Israel has threatened the new leader of the Lebanese militant movement Hezbollah, Naim Qassem, hours after it was announced that he would replace former leader Hassan Nasrallah, who was killed in late September in an Israeli attack on the outskirts of Beirut.
The Shura Council, the governing body of Hezbollah, "agreed to elect Sheikh Naim Qassem as the Secretary General of Hezbollah," the Shia Islamist organization, which is at war with Israel, announced.
"Temporary installation. Not for long," Israeli Defense Minister Yoav Galant said on the Ix platform next to a photo of Kasem, adding in Hebrew: "The countdown has begun."
Kasem, as reported by the Reuters agency, was appointed as the deputy head of Hezbollah in 1991, and he was appointed by the then secretary general of the organization, Abbas al-Mousavi, who was killed in an Israeli helicopter attack the following year.
Qassem remained in that post when Nasrallah became leader and has long been Hezbollah's leading spokesman and gave interviews to foreign media even during the cross-border hostilities with Israel last year.
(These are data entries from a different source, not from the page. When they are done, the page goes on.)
(** * genicam-device-plugin: the device inventory core

    A shallow embedding of the Go sources
      - [aravis/aravis.go]        (the cgo binding: device handles and accessors),
      - [device/fingerprint.go]   (the discovery poller and the grouping of devices),
      - the plugin file of package [device] (the plugin object, its cache
        and [Reserve]),
    and the properties of the reservation validator, the poll cycle, the
    device cache and the grouping that the specification states.

    Go maps are finite maps ([gmap]); slices are lists; a nil map or slice
    and an empty one are not told apart (the code only reads their length
    and ranges over them).  A Go function that returns [(v, err)] returns a
    pair whose second component is [None] for a nil error.  The statements
    the code runs for their effect only (locking, the calls into the C
    library, logging, the channel send) are recorded in a trace of events. *)

From stdpp Require Import gmap strings list fin_maps.
From Stdlib Require Import NArith.

Open Scope string_scope.
Open Scope list_scope.

(** ** Constants of the plugin (package [device]) *)

Definition vendor : string := "tis".
Definition deviceType : string := "genicam".
Definition deviceSerialNbr : string := "GENICAM_DEVICE_SERIAL_NBR".
Definition deviceAddress : string := "GENICAM_DEVICE_ADDRESS".

(** ** The binding to the C library ([aravis/aravis.go]) *)

(** The error of a cgo call is the [errno] the call left behind. *)
Definition Errno : Type := N.

(** [ArvDevice] is an index into the library's device list, a C [unsigned int]. *)
Record ArvDevice : Type := { id : N }.

Global Instance ArvDevice_eq_dec : EqDecision ArvDevice.
Proof. solve_decision. Defined.

(** What the C library answers during one poll cycle.  Every function is
    called at most once per cycle and per device index, so one answer per
    index describes the hardware as the cycle sees it. *)
Record ArvLib : Type := {
  arv_get_n_devices : N * option Errno;
  arv_get_device_id : N → string * option Errno;
  arv_get_device_physical_id : N → string * option Errno;
  arv_get_device_model : N → string * option Errno;
  arv_get_device_serial_nbr : N → string * option Errno;
  arv_get_device_vendor : N → string * option Errno;
  arv_get_device_address : N → string * option Errno;
  arv_get_device_protocol : N → string * option Errno
}.

(** The seven identity attributes the poller reads. *)
Inductive attribute : Type :=
  | AttrId | AttrPhysicalId | AttrModel | AttrSerialNbr
  | AttrVendor | AttrAddress | AttrProtocol.

(** ** Data of [device/fingerprint.go] and of the plugin API *)

Record fingerprintedDevice : Type := {
  device_id : string;
  physical_id : string;
  model : string;
  serial_nbr : string;
  fd_vendor : string;
  address : string;
  protocol : string
}.

Global Instance fingerprintedDevice_eq_dec : EqDecision fingerprintedDevice.
Proof. solve_decision. Defined.

(** [device.Device] of the plugin API; [HwLocality] is always nil here. *)
Record Device : Type := {
  ID : string;
  Healthy : bool;
  HwLocality : option string
}.

Global Instance Device_eq_dec : EqDecision Device.
Proof. solve_decision. Defined.

(** [device.DeviceGroup]; the attributes map holds strings here, as it is
    never filled. *)
Record DeviceGroup : Type := {
  Vendor : string;
  Type_ : string;
  Name : string;
  Devices : list Device;
  Attributes : gmap string string
}.

(** [device.FingerprintResponse]: the groups are pointers, [None] is nil. *)
Record FingerprintResponse : Type := {
  FpDevices : list (option DeviceGroup)
}.

(** [device.NewFingerprint(devices...)] wraps its arguments. *)
Definition NewFingerprint (groups : list (option DeviceGroup)) : FingerprintResponse :=
  {| FpDevices := groups |}.

(** ** Effects: the trace of a run *)

Inductive event : Type :=
  | EvLock                                   (* d.deviceLock.Lock() *)
  | EvUnlock                                 (* d.deviceLock.Unlock() *)
  | EvUpdateDeviceList                       (* aravis.UpdateDeviceList() *)
  | EvGetNumDevices                          (* C.arv_get_n_devices() *)
  | EvReadAttribute (i : N) (a : attribute)  (* one accessor call on a handle *)
  | EvLogError (msg : string)                (* d.logger.Error *)
  | EvLogDebug (msg : string)                (* d.logger.Debug *)
  | EvStore (serial addr : string)           (* d.devices[serial] = addr *)
  | EvSend (resp : FingerprintResponse)      (* devices <- resp *)
  | EvClose.                                 (* close(devices) *)

(** A computation that returns a value and the events it performed. *)
Definition W (A : Type) : Type := (A * list event)%type.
Since the assassination of Nasrallah, Qassem has made three televised addresses and said that the armed organization Hezbollah supports efforts to achieve a ceasefire in Lebanon.
In that country, it is considered that he does not have the charisma and significance that Nasrallah had.
"His mandate could be the shortest in the history of that terrorist organization if he follows in the footsteps of his predecessors Hassan Nasrallah and Hashem Safiyedin," the Government of Israel announced on the official account in Arabic on the X platform.
Safiyedin, who was expected to replace Nasrallah, was also recently killed in an Israeli airstrike.
The message from the Israeli army adds that the only solution in Lebanon is to destroy Hezbollah as a military force.